In the halcyon days of Late Night with Conan O’Brien—before all the Conan-vs.-Leno Tonight Show controversy—I had become a regular guest on the show.
Mine was an unlikely presence, but in some ways I was also a natural fit. Conan and I were two oversized, geeky beanpoles who, somehow, found themselves hosting national television shows.

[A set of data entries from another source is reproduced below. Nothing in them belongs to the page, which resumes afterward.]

(** What a round of the loop of [process_scene] returns. *)
Lemma process_panel_ok sc sid cat panel_images filt pm g ds g' :
  process_panel qa_reply images MAX_REFS_PER_PANEL sc sid cat panel_images
    filt pm g = (Ok ds, g') →
  ∃ pidv n, pm !! "panel_index" = Some pidv ∧ index_of pidv = Some n
    ∧ (ds = [] ∧ g' = g
       ∨ ∃ r, ds = [directive_of images MAX_REFS_PER_PANEL pm cat sid pidv r]
              ∧ passes filt n
              ∧ 1 ≤ n ≤ Z.of_nat (length panel_images)).
Proof.
  unfold process_panel, getitem.
  destruct (pm !! "panel_index") as [pidv|]; [|discriminate].
  rewrite bind_run. cbn [mret M_ret]. rewrite bind_run, as_int_run.
  destruct (index_of pidv) as [n|] eqn:Hn; [|discriminate].
  intros Hrun. exists pidv, n. split; [done|]. split; [done|].
  cbv zeta in Hrun.
  assert (Hpass : (match filt with
                   | Some (x :: l) => negb (bool_decide (n ∈ x :: l))
                   | _ => false
                   end) = false → passes filt n).
  { unfold passes. destruct filt as [[|x l]|]; try done.
    intros Hb. apply negb_false_iff, bool_decide_eq_true in Hb. done. }
  destruct (match filt with Some (x :: l) => _ | _ => false end);
    [injection Hrun as <- <-; by left|].
  destruct ((n <? 1) || (n >? Z.of_nat (length panel_images))) eqn:Hrange;
    [injection Hrun as <- <-; by left|].
  apply orb_false_iff in Hrange as [H1 H2].
  destruct (panel_images !! Z.to_nat (n - 1)) as [img|]; [|discriminate].
  apply bind_ok_inv in Hrun as (d & g1 & Hd & Hrun).
  apply bind_ok_inv in Hrun as ([] & g2 & _ & Hrun). injection Hrun as <- <-.
  apply analyze_panel_ok in Hd as (prev & r & -> & _).
  right. exists r. split; [done|]. split; [by apply Hpass|]. lia.
Qed.
Lemma putLoop_stuck cfg table logCallback :
  neverWrites dynamodb table ->
  forall rounds st b,
    unprocessedItems st <> [] ->
    let r := putLoop dynamodb rounds cfg table logCallback st b in
    (exists st', outcome r = Returned (Running st') /\
                 unprocessedItems st' = unprocessedItems st) /\
    backendCalls (emitted r) = rounds /\
    length (waitsOf (emitted r)) = rounds /\
    Forall (fun request => request = putRequest table (putChunk st))
      (putRequestsOf (emitted r)).
Proof.
  intros Hstuck rounds.
  induction rounds as [|rounds IH]; intros st b Hne.
  - simpl. destruct (unprocessedItems st) eqn:Hq; [done|].
    cbn. split; [by eauto|]. by repeat split.
  - cbn zeta. rewrite putLoop_unfold by done. unfold bind.
    destruct (Hstuck b (putRequest table (putChunk st)))
      as (b' & output & Hsend & Hres).
    rewrite writesOf_putRequest in Hres.
    rewrite (putRound_answered _ _ _ _ _ _ _ Hsend), Hres.
    assert (Hchunk : putChunk st <> []).
    { intros Hnil. apply (f_equal length) in Hnil.
      rewrite putChunk_length in Hnil. unfold batchWriteLimit in Hnil.
      destruct (unprocessedItems st); [done|simpl in Hnil; lia]. }
    destruct (putChunk st) as [|k ks] eqn:Hc; [done|].
    cbn [outcome final emitted].
    set (st' := {| unprocessedItems := (k :: ks) ++ putRest st;
                   putBackoff := Z.min (putBackoff st * backoffFactor cfg)
                                       (backoffMax cfg) |}).
    assert (Hsame : unprocessedItems st' = unprocessedItems st).
    { cbn [st' unprocessedItems]. rewrite <- Hc. apply putChunk_putRest. }
    assert (Hchunk' : putChunk st' = k :: ks).
    { unfold putChunk. rewrite Hsame. exact Hc. }
    destruct (IH st' b') as ((st'' & Hout & Hq) & Hcalls & Hwaits & Hreqs).
    { rewrite Hsame. done. }
    rewrite Hchunk' in Hreqs.
    split; [exists st''; split; [done|congruence]|].
    assert (Hcb : filter isSend (progressEvents logCallback st) = [] /\
                  waitsOf (progressEvents logCallback st) = [] /\
                  putRequestsOf (progressEvents logCallback st) = []).
    { unfold progressEvents. by destruct logCallback. }
    destruct Hcb as (Hcb1 & Hcb2 & Hcb3).
    unfold backendCalls, waitsOf, putRequestsOf in *.
    rewrite !filter_app, !omap_app, !length_app, Hcb1, Hcb2, Hcb3,
      Hcalls, Hwaits, !Forall_app.
    split; [done|]. split; [done|]. split; [|done]. split; [done|].
    by apply Forall_singleton.
Qed.
Lemma outgoing_update p now g c :
  c < length (nodes g) → outgoing c (update p now g).2 = outgoing c g.
Proof.
  intros Hc. unfold outgoing. rewrite rels_update. cbn zeta.
  rewrite !filter_app.
  rewrite (filter_none _ (previous_version now <$> _)),
          (filter_none _ (clone now <$> _)); [by rewrite !app_nil_r| |].
  - apply Forall_fmap, Forall_forall. intros r Hr. simpl.
    apply list_elem_of_filter in Hr as [_ Hr].
    apply elem_of_MATCH_outgoing in Hr as (Hr & _).
    pose proof (rows2_fresh (MATCH_current p g) (length (nodes g))) as Hall.
    eapply Forall_forall in Hall; [|done]. lia.
  - apply Forall_fmap. eapply Forall_impl; [apply rows2_fresh|].
    simpl. intros r Hr. lia.
Qed.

In those years, I think we were also doing each other a bit of a good turn. Finding guests to fill the hour was no small feat for a show that came on at 12:30 a.m., after the last of the sensible grown-ups had gone to bed. A-list guests were regularly commandeered by Jay Leno and David Letterman for their much bigger shows an hour earlier, and with Conan filming in New York while the center of the entertainment industry was in Los Angeles, the pool of potential guests was already limited by who was in town. That left Conan with people like me and other B- and C-list guests to pull from on a nightly basis. (I won’t name my fellow Bs and Cs. Their publicists and managers may be offended.)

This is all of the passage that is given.